Background:
HNSCC-patients often incur profound immunosuppression. exosomes have been shown to
play an important role in said immunosuppression, especially via PDL1 interaction
with immune cells. As of today, only the total exosomes or the CD3+ fraction was considered.
Here, we show that the effects of TEX enriched with CD45neg selection differ between
patients with high and low stage HNSCC.
Methods:
Exosomes were isolated from plasma of 20 HNSCC patients by mini size exclusion chromatography.
TEX were captured by on bead-immunocapture using a biotinylated CD45 antibody. We
measured the protein concentration of the CD45neg fraction. All fractions including
the total fraction were incubated with activated human CD8+ T cells. Apoptosis of
these T cells was measured by flow cytometry.
Results:
The protein concentration of the CD45neg TEX enriched fraction correlated with the
tumor stage of the HNSCC patients: exosomes of high stage HNSCC patients displayed
a higher protein concentration than exosomes of low stage patients. Additionally we
observed a correlation between tumor stage and induction of apoptosis: exosomes of
high stage HNSCC patients induced more apoptosis than exosomes of low stage patients.

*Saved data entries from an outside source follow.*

(** ** REST *)
Definition renderContainerREST (r : SlurmREST) : core_Container :=
  let c := with_port DefaultRESTPort (rest_ContainerREST r) in
  let number name p := match field_optint (rest_spec r) [p] with Some n => [text_env name (Itoa n)] | None => [] end in
  mkCoreContainer "slurmrestd" (ct_Image c) (ct_Command c) (ct_Args c) ""
    (number "SLURMRESTD_THREAD_COUNT" "threadCount" ++ number "SLURMRESTD_MAX_CONNECTIONS" "maxConnections" ++ ct_CustomEnv c) None
    (ct_ImagePullPolicy c) [mkContainerPort (ct_Name c) (ct_Port c) "TCP"] [RenderVolumeMountSlurmConfigs; RenderVolumeMountJailReadOnly]
    (ct_ReadinessProbe c) (ct_LivenessProbe c) (Some (security None [] None None (ct_AppArmorProfile c)))
    (CopyNonCPUResources (ct_Resources c)) (ct_Resources c) None.
Definition rest_pod (c : values_SlurmCluster) (nodeFilter : fields) : outcome PodSpec :=
  let r := sc_NodeRest c in
  let? jail := RenderVolumeJailFromSource (sc_VolumeSources c) VolumeNameJail in
  Ok (plain_pod (rest_spec r) (ct_ImagePullSecrets (rest_ContainerREST r)) nodeFilter (custom_inits (rest_spec r))
        [Rendered (renderContainerREST r)] [RenderVolumeSlurmConfigs (sc_Name c); jail] "" "rest" "" None).

(** ** Accounting *)
Definition RenderVolumeProjectionSlurmdbdConfigs (cluster : string) : VolumeProjection :=
  SecretProjection (BuildSecretSlurmdbdConfigsName cluster) [mkKeyToPath "slurmdbd.conf" "slurmdbd.conf" mode_0600].
Definition RenderVolumeMountSlurmdbdSpool : VolumeMount := mount VolumeNameSpool "/var/spool/slurmdbd".
Definition RenderVolumeSlurmdbdSpool (a : SlurmAccounting) : Volume :=
  mkVolume VolumeNameSpool (EmptyDirVolumeSource "" (Some (quantity (ct_Resources (acc_ContainerAccounting a)) "storage"))).
Definition RenderVolumeMountSlurmdbdSSLCACertificate : VolumeMount := mount_ro "slurmdbd-ssl-ca-cert" "/mnt/slurmdbd-ssl-ca-cert".
Definition RenderVolumeSlurmdbdSSLCACertificate (secretName : string) : Volume :=
  mkVolume "slurmdbd-ssl-ca-cert" (SecretVolumeSource secretName [mkKeyToPath "ca.crt" "ca.crt" mode_0400] (Some DefaultFileMode)).
Definition RenderVolumeMountSlurmdbdSSLClientKey : VolumeMount := mount_ro "slurmdbd-ssl-client-key" "/mnt/slurmdbd-ssl-client-key".
Definition RenderVolumeSlurmdbdSSLClientKey (secretName : string) : Volume :=
  mkVolume "slurmdbd-ssl-client-key"
    (SecretVolumeSource secretName [mkKeyToPath "tls.key" "tls.key" mode_0400; mkKeyToPath "tls.crt" "tls.crt" mode_0400] (Some DefaultFileMode)).
Definition renderContainerAccounting (c : Container) (additional : list VolumeMount) : core_Container :=
  let c := with_port DefaultAccountingPort c in
  mkCoreContainer "accounting" (ct_Image c) (ct_Command c) (ct_Args c) "" (ct_CustomEnv c) None (ct_ImagePullPolicy c)
    [mkContainerPort (ct_Name c) (ct_Port c) "TCP"]
    ([RenderVolumeMountSlurmConfigs; RenderVolumeMountMungeSocket; RenderVolumeMountRESTJWTKey; RenderVolumeMountSlurmdbdSpool] ++ additional)
    (ct_ReadinessProbe c) (ct_LivenessProbe c) (Some (security None [SysAdmin] None None (ct_AppArmorProfile c)))
    (CopyNonCPUResources (ct_Resources c)) (ct_Resources c) None.
Definition renderContainerDbwaiter (cluster : string) (a : SlurmAccounting) : core_Container :=
  let image := field_str (acc_spec a) ["mariadbOperator"; "image"] in
  let secret '(env, key) := mkEnvVar env (EnvSecretKeyRef (BuildSecretSlurmdbdConfigsName cluster) key) in
  mkCoreContainer "wait-for-database" (if String.eqb image "" then "docker-registry1.mariadb.com/library/mariadb:12.1.2" else image)
    ["/bin/sh"; "-c";
     script ["set -eu"; ""; "HOST=`${STORAGE_HOST:-soperator-acct-db}`"; "PORT=`${STORAGE_PORT:-3306}`"; "USER=`${STORAGE_USER:-slurm}`";
             "PASS=`${STORAGE_PASS:-}`"; ""; "CONNECT_TIMEOUT=3"; "TIMEOUT=300"; "INTERVAL=5"; ""; "start_ts=`$(date +%s)`";
             "end_ts=$((start_ts + TIMEOUT))"; "";
             "echo `Waiting for DB at ${HOST}:${PORT} (timeout=${TIMEOUT}s, interval=${INTERVAL}s)...`"; ""; "while :; do";
             "  now_ts=`$(date +%s)`"; "  if [ `${now_ts}` -ge `${end_ts}` ]; then"; "    echo `ERROR: timed out waiting for DB at ${HOST}:${PORT}`";
             "    exit 1"; "  fi"; ""; "  if mariadb \"; "    --connect-timeout=`${CONNECT_TIMEOUT}` \"; "    -h `${HOST}` \"; "    -P `${PORT}` \";
             "    -u `${USER}` \"; "    -p`${PASS}` \"; "    -e `SELECT 1;` >/dev/null 2>&1"; "  then"; "    echo `DB is ready.`"; "    exit 0"; "  fi"; "";
             "  echo `DB is not ready at ${HOST}:${PORT}, retrying in ${INTERVAL}s...`"; "  sleep `${INTERVAL}`"; "done"]] [] ""
    (secret <$> [("STORAGE_HOST", "storageHost"); ("STORAGE_PORT", "storagePort"); ("STORAGE_USER", "storageUser"); ("STORAGE_PASS", "storagePass")])
    None "IfNotPresent" [] [] None None None ∅ ∅ None.
(** The certificates of an external database: volumes and mounts. *)
Definition tls_parts (x : ExternalDB) : list (Volume * VolumeMount) :=
  if xdb_Enabled x then
    (if String.eqb (xdb_ServerCASecretRef x) "" then []
     else [(RenderVolumeSlurmdbdSSLCACertificate (xdb_ServerCASecretRef x), RenderVolumeMountSlurmdbdSSLCACertificate)]) ++
    (if String.eqb (xdb_ClientCertSecretRef x) "" then []
     else [(RenderVolumeSlurmdbdSSLClientKey (xdb_ClientCertSecretRef x), RenderVolumeMountSlurmdbdSSLClientKey)])
  else [].
Definition accounting_pod (c : values_SlurmCluster) (nodeFilter : fields) : outcome PodSpec :=
  let a := sc_NodeAccounting c in
  let tls := tls_parts (acc_ExternalDB a) in
  let? jail := RenderVolumeJailFromSource (sc_VolumeSources c) VolumeNameJail in
  Ok (plain_pod (acc_spec a) (ct_ImagePullSecrets (acc_ContainerAccounting a)) nodeFilter
        (custom_inits (acc_spec a) ++ [Rendered (renderContainerDbwaiter (sc_Name c) a); Rendered (RenderContainerMunge (acc_ContainerMunge a) [])])
        [Rendered (renderContainerAccounting (acc_ContainerAccounting a) (snd <$> tls))]
        ([jail; RenderVolumeProjectedSlurmConfigs (sc_Name c) [Some (RenderVolumeProjectionSlurmdbdConfigs (sc_Name c))];
          RenderVolumeMungeKey (sc_Name c); RenderVolumeRESTJWTKey (sc_Name c); RenderVolumeMungeSocket; RenderVolumeSlurmdbdSpool a] ++ (fst <$> tls))
        "" "accounting" "" None).

(** ** Exporter *)
Definition renderContainerExporter (c : values_SlurmCluster) : core_Container :=
  let e := sc_SlurmExporter c in
  let x := mkContainer "" 0 (exp_Container e) in
  let inflight := field_int (exp_spec e) ["maxCollectorInflight"] in
  let optional name p := let s := field_str (exp_spec e) [p] in if String.eqb s "" then [] else [text_env name s] in
  mkCoreContainer "exporter" (ct_Image x) (ct_Command x)
    ["--cluster-namespace=" +:+ sc_Namespace c; "--cluster-name=" +:+ sc_Name c; "--slurm-api-server=" +:+ GetServiceURL c] ""
    ([text_env "SLURM_EXPORTER_CLUSTER_NAMESPACE" (sc_Namespace c); text_env "SLURM_EXPORTER_CLUSTER_NAME" (sc_Name c);
      text_env "SLURM_EXPORTER_SLURM_API_SERVER" (GetServiceURL c);
      text_env "SLURM_EXPORTER_COLLECTION_INTERVAL" (field_str (exp_spec e) ["collectionInterval"]);
      text_env "SLURM_EXPORTER_MAX_COLLECTOR_INFLIGHT" (Itoa (if (inflight <? 1)%Z then 1 else inflight))] ++
     optional "SLURM_EXPORTER_JOB_SOURCE" "jobSource" ++ optional "SLURM_EXPORTER_ACCOUNTING_JOBS_LOOKBACK" "accountingJobsLookback")
    None (ct_ImagePullPolicy x) [mkContainerPort "metrics" 8080 ""; mkContainerPort "monitoring" 8081 ""] []
    (ct_ReadinessProbe x) (ct_LivenessProbe x) None (CopyNonCPUResources (ct_Resources x)) (ct_Resources x) None.
Definition renderMinimalNoopContainer : core_Container :=
  let resources : ResourceList := <["cpu" := (20 * (nano / 1000))%Z]> {["memory" := (20971520 * nano)%Z]} in
  mkCoreContainer "munge" "cr.eu-north1.nebius.cloud/soperator/busybox:latest" ["sleep"] ["0s"] "" [] None "IfNotPresent" [] [] None None None
    resources resources None.
Definition exporter_pod (c : values_SlurmCluster) (nodeFilter : fields) : PodSpec :=
  let e := sc_SlurmExporter c in
  plain_pod (exp_spec e) (subtree ["imagePullSecrets"] (exp_Container e)) nodeFilter
    (custom_inits (exp_spec e) ++ [Rendered renderMinimalNoopContainer]) [Rendered (renderContainerExporter c)] []
    (field_str (exp_spec e) ["serviceAccountName"]) "" "" None.

(** ** Configuration controller *)
Definition defaultUid : Z := 1001.
Definition defaultGid : Z := 1001.
Definition renderContainerSConfigController (namespace cluster slurmAPIServer : string) (s : SConfigController) : core_Container :=
  let c := scc_Container s in
  let optional flag p := match field_optstr (scc_spec s) [p] with Some v => [flag +:+ v] | None => [] end in
  mkCoreContainer "sconfigctrl" (ct_Image c) ["/usr/bin/sconfigcontroller"]
    (["--cluster-namespace=" +:+ namespace; "--cluster-name=" +:+ cluster; "--jail-path=" +:+ vm_MountPath RenderVolumeMountJail;
      "--slurmapiserver=" +:+ slurmAPIServer; "--metrics-bind-address=:8443"; "--metrics-secure=true"; "--leader-elect"] ++
     optional "--reconfigure-poll-interval=" "reconfigurePollInterval" ++ optional "--reconfigure-wait-timeout=" "reconfigureWaitTimeout")
    "" [] None (ct_ImagePullPolicy c) [mkContainerPort "https" 8443 "TCP"] [RenderVolumeMountJail] (ct_ReadinessProbe c) (ct_LivenessProbe c) None
    (CopyNonCPUResources (ct_Resources c)) (ct_Resources c) None.
Definition renderInitContainerSConfigController (runAsUid runAsGid : option Z) : core_Container :=
  mkCoreContainer "init-dir" "cr.eu-north1.nebius.cloud/soperator/busybox" ["/bin/sh"; "-c"]
    [script ["echo `Waiting for populate-jail to complete...`"; "timeout=600; elapsed=0";
             "while [ ! -f /mnt/jail/etc/soperator-jail-populated ] && [ $elapsed -lt $timeout ]; do"; "    sleep 5; elapsed=$((elapsed + 5))"; "done";
             "if [ ! -f /mnt/jail/etc/soperator-jail-populated ]; then"; "    echo `ERROR: populate-jail did not complete within ${timeout}s`";
             "    exit 1"; "fi";
             "mkdir -p `${JAIL_CONFIG_PATH}` && chown `${JAIL_UID}:${JAIL_GID}` `${JAIL_CONFIG_PATH}` && chmod 755 `${JAIL_CONFIG_PATH}`"]] ""
    [text_env "JAIL_CONFIG_PATH" "/mnt/jail/etc/slurm"; text_env "JAIL_UID" (Itoa (default defaultUid runAsUid));
     text_env "JAIL_GID" (Itoa (default defaultGid runAsGid))] None "IfNotPresent" [] [RenderVolumeMountJail] None None
    (Some (mkSecurityContext None [] [] None None None (Some 0%Z) None None None None)) ∅ ∅ None.
(** The pod takes the host's users from the node of the spec. *)
Definition sconfig_pod (c : values_SlurmCluster) (slurmAPIServer : string) (nodeFilter : fields) : outcome PodSpec :=
  let s := sc_SConfigController c in
  let uid := field_optint (scc_spec s) ["runAsUid"] in
  let gid := field_optint (scc_spec s) ["runAsGid"] in
  let? jail := RenderVolumeJailFromSource (sc_VolumeSources c) VolumeNameJail in
  Ok (plain_pod (subtree ["node"] (scc_spec s)) (ct_ImagePullSecrets (scc_Container s)) nodeFilter
        [Rendered (renderInitContainerSConfigController uid gid)]
        [Rendered (renderContainerSConfigController (sc_Namespace c) (sc_Name c) slurmAPIServer s)] [jail]
        (field_str (scc_spec s) ["serviceAccountName"]) "" ""
        match uid, gid with None, None => None | _, _ => Some (uid, gid) end).

(** ** The populate-jail Job *)
Definition renderContainerPopulateJail (j : PopulateJail) : core_Container :=
  let c := pj_ContainerPopulateJail j in
  mkCoreContainer (ct_Name c) (ct_Image c) [] [] ""
    [text_env "OVERWRITE" (if pj_Overwrite j || IsModeDownscaleAndOverwritePopulate (pj_Maintenance j) then "1" else "0")] None (ct_ImagePullPolicy c) []
    (RenderVolumeMountJail :: if has_field (pj_spec j) ["jailSnapshotVolume"] then [RenderVolumeMountJailSnapshot] else []) None None
    (Some (security None [SysAdmin; "SETFCAP"] None None (ct_AppArmorProfile c))) ∅ ∅ None.
Definition populateJail_pod (c : values_SlurmCluster) (nodeFilter : fields) : outcome PodSpec :=
  let j := sc_PopulateJail c in
  let? jail := RenderVolumeJailFromSource (sc_VolumeSources c) VolumeNameJail in
  let? snapshot :=
    if has_field (pj_spec j) ["jailSnapshotVolume"] then
      match field_optstr (pj_spec j) ["jailSnapshotVolume"; "volumeSourceName"] with
      | Some name => let? v := RenderVolumeJailSnapshotFromSource (sc_VolumeSources c) name in Ok [v]
      | None => Halt "invalid memory address or nil pointer dereference"
      end
    else Ok [] in
  Ok (plain_pod (pj_spec j) (ct_ImagePullSecrets (pj_ContainerPopulateJail j)) nodeFilter [] [Rendered (renderContainerPopulateJail j)]
        (jail :: snapshot) "" "" "Never" None).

Interestingly, total exosome fraction induced less apoptosis than the CD45neg TEX
enriched fraction.
Conclusion:
It could be shown that the enrichment of exosomes with CD45neg selection and subsequent
quantification correlated with clinicopathological data in HNSCC patients. With this
CD45neg selection we were able to enrich TEX with strong immunosuppressive properties
and further characterize these.